*Problem to work on*
Filter the records down to the lines that hold the word "releases", and copy each of those lines.

Segment Start: Available records

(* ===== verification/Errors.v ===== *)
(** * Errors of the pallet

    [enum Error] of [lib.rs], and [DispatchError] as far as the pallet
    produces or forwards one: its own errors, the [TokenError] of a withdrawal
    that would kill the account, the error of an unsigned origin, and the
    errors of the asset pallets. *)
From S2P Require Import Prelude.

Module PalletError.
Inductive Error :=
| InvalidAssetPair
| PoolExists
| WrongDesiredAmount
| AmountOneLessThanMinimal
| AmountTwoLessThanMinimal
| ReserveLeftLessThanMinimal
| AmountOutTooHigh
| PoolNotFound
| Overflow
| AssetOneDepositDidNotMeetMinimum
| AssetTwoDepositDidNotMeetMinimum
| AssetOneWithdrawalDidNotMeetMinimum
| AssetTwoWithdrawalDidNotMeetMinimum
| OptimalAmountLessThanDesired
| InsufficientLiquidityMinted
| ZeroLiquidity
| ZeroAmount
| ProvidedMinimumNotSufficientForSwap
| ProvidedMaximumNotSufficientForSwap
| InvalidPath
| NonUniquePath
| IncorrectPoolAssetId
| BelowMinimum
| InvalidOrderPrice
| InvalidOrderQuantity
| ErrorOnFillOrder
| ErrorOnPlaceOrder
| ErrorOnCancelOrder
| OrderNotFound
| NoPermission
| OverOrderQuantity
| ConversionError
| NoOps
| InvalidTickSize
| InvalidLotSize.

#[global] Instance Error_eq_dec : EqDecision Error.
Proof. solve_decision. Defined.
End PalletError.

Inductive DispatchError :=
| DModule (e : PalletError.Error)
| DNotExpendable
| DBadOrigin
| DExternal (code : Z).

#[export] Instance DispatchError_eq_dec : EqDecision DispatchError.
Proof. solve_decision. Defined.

Segment End: Available records
Segment Start: Available records

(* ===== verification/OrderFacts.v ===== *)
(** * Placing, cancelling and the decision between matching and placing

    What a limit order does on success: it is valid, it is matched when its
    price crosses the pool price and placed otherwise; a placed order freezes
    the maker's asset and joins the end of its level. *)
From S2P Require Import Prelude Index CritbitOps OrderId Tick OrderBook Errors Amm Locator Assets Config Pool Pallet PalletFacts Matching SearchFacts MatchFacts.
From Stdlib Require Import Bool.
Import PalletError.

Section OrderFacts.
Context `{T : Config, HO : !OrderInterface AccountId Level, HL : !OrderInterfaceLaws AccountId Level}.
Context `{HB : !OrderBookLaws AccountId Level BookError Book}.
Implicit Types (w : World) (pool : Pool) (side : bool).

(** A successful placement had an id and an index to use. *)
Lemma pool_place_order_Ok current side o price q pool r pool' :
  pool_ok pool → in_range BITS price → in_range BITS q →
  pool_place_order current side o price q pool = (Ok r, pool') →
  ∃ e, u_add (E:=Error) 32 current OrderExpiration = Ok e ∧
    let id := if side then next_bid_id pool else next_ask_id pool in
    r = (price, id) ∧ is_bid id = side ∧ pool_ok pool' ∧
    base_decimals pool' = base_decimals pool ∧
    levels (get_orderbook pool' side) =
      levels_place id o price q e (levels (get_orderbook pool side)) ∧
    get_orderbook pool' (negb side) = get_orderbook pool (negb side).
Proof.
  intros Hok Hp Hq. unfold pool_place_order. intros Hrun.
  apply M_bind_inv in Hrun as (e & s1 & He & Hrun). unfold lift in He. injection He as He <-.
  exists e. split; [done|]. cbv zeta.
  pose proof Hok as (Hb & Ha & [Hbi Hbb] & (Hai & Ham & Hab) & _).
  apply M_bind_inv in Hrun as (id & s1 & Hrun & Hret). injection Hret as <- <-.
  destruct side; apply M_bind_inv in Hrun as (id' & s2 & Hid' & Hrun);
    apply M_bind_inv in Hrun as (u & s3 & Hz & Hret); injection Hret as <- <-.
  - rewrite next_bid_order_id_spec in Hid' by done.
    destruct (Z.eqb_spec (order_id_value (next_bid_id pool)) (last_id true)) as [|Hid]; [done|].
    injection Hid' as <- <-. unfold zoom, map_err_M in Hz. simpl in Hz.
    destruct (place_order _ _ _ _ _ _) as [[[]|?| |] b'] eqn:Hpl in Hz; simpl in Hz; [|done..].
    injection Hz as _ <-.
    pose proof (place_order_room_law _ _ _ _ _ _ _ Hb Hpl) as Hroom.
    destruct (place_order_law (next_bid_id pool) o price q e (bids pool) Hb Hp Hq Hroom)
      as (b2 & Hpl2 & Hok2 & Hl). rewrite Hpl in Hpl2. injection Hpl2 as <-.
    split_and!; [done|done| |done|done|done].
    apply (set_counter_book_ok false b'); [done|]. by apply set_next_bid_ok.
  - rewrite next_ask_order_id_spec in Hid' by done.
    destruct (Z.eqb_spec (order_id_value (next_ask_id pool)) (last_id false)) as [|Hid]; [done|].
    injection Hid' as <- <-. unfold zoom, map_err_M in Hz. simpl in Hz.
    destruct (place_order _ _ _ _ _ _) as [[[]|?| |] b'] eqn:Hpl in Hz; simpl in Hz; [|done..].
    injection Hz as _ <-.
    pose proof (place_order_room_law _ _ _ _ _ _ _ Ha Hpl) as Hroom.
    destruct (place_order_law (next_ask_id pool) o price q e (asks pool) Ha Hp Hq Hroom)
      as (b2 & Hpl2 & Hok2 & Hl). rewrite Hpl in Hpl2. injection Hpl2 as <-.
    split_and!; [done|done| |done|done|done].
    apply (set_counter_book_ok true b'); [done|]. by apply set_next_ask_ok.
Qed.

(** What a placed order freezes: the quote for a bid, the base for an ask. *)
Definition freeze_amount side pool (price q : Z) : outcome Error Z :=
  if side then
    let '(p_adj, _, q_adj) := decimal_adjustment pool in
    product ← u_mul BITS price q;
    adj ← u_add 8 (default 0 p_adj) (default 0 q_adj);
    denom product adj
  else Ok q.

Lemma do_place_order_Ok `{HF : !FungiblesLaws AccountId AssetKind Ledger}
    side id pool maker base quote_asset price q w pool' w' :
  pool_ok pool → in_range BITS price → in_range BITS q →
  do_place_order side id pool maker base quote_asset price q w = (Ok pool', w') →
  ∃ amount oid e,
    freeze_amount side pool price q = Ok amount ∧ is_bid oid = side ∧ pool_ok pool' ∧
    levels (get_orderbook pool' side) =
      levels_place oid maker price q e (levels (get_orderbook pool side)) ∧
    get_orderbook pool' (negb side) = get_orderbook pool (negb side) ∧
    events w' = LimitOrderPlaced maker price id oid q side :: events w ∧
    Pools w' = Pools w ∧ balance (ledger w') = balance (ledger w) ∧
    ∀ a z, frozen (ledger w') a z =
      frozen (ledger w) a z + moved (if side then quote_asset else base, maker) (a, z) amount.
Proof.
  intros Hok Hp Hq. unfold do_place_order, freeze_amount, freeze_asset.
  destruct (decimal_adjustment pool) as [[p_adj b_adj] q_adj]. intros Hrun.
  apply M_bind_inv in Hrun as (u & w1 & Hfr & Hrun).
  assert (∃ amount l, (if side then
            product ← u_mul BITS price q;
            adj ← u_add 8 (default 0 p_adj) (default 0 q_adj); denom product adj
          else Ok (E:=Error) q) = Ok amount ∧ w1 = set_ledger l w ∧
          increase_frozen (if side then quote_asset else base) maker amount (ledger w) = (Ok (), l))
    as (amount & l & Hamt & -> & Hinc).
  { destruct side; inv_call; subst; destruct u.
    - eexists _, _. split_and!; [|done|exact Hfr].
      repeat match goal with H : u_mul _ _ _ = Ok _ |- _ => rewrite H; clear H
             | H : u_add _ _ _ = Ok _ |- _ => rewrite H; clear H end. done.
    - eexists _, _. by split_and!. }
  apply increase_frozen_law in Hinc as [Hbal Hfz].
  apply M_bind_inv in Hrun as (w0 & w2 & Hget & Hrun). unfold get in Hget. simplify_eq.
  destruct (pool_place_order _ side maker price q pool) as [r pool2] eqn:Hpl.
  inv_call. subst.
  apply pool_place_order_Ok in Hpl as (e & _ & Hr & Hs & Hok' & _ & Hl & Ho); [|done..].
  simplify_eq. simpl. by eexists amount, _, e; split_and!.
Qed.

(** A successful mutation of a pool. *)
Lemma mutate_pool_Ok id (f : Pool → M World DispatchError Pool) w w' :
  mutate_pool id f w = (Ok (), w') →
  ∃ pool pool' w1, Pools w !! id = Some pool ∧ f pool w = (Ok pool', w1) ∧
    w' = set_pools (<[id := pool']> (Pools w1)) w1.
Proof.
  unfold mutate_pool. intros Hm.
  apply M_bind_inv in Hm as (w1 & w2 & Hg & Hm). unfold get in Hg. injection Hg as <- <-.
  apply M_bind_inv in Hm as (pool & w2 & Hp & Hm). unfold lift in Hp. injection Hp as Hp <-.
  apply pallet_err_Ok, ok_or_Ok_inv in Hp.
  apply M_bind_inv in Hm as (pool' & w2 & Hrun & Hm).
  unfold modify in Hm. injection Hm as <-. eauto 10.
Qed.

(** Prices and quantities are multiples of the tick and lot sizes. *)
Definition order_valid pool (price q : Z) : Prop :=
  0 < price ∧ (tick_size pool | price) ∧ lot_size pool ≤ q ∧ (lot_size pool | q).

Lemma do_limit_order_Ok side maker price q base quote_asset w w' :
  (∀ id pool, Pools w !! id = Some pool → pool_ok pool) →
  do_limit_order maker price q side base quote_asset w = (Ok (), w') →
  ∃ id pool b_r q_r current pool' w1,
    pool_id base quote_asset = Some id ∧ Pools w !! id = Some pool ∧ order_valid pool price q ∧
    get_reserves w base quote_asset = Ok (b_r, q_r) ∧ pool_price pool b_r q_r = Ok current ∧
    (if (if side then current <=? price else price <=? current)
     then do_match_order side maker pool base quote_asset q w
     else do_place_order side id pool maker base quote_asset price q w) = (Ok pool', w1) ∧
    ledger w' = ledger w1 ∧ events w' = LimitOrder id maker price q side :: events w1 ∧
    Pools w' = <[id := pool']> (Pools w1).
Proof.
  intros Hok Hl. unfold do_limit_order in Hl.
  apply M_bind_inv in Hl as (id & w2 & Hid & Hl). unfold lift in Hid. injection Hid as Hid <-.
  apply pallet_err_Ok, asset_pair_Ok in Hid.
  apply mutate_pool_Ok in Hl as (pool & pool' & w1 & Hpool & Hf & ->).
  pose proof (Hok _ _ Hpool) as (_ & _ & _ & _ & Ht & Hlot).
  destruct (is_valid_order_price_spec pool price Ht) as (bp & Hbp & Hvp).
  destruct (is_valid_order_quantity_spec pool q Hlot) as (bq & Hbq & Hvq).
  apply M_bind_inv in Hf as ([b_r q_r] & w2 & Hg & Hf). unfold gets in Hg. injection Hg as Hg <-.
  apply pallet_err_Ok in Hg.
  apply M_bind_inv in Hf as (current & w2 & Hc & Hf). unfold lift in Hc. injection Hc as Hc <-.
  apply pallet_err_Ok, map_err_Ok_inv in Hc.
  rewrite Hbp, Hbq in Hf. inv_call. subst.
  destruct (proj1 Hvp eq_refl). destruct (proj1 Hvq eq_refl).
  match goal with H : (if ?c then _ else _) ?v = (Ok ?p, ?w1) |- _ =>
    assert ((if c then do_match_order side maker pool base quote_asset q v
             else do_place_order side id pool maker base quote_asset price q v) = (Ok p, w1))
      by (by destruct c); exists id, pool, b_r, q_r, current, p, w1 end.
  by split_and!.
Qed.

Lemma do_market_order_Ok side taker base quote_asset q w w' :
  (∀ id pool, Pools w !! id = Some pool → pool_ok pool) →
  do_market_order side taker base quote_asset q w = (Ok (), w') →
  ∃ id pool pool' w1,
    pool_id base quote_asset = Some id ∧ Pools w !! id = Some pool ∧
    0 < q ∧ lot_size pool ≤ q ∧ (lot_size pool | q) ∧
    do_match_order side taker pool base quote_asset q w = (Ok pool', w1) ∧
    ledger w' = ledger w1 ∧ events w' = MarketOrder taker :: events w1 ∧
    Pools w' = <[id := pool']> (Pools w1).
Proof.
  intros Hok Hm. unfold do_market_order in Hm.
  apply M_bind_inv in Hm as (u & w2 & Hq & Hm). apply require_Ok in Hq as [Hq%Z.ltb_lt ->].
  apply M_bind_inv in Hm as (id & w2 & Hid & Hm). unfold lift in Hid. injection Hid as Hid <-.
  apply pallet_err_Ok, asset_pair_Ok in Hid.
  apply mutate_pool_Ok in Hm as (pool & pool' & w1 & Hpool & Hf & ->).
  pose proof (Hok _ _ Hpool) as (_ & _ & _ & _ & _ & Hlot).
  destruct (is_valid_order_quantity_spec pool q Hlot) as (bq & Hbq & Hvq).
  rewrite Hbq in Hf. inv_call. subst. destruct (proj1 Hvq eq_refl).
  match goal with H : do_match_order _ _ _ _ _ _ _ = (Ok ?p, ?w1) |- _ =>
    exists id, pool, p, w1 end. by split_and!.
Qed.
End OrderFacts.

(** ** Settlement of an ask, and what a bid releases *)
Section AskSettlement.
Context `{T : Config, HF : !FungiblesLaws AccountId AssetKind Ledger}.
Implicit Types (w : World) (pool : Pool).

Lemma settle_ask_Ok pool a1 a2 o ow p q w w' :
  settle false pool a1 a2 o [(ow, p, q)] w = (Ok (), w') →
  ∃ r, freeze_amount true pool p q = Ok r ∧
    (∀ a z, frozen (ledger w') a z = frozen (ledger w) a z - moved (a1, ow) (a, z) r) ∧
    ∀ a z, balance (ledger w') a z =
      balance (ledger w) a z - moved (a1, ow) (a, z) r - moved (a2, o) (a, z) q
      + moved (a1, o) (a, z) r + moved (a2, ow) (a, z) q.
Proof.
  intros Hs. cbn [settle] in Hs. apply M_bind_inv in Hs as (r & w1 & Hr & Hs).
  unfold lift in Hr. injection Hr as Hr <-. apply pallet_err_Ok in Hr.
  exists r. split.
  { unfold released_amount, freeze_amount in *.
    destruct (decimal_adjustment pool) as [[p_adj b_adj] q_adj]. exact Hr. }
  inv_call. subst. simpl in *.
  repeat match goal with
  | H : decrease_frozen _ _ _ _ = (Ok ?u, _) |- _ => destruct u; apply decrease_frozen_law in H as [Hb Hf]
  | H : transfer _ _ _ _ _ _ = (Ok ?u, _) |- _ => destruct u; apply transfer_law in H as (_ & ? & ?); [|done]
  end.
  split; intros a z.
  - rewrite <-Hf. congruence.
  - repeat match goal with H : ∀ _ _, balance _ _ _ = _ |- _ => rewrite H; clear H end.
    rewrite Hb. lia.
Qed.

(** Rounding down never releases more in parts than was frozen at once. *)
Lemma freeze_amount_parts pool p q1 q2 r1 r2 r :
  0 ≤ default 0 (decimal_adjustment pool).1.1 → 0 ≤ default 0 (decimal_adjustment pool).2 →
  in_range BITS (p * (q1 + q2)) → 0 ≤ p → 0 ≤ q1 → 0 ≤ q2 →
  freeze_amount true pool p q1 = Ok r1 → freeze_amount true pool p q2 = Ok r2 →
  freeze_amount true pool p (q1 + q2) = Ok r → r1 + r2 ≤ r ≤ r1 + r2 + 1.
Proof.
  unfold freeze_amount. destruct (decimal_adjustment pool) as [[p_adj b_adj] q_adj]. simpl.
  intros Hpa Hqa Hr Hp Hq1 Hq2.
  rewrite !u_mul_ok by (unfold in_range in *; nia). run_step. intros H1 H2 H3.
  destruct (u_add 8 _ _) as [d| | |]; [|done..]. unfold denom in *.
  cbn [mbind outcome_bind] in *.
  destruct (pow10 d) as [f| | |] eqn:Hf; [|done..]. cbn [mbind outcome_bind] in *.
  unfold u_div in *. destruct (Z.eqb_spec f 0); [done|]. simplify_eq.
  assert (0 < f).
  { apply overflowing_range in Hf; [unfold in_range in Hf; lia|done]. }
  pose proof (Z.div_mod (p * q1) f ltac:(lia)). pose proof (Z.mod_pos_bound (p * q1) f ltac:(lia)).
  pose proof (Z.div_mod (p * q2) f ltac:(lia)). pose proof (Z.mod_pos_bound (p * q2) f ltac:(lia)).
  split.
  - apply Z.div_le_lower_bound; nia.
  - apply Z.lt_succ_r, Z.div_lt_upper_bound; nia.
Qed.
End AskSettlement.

Segment End: Available records

*Result of the task*
(** ** Settlement of an ask, and what a bid releases *)
(** Rounding down never releases more in parts than was frozen at once. *)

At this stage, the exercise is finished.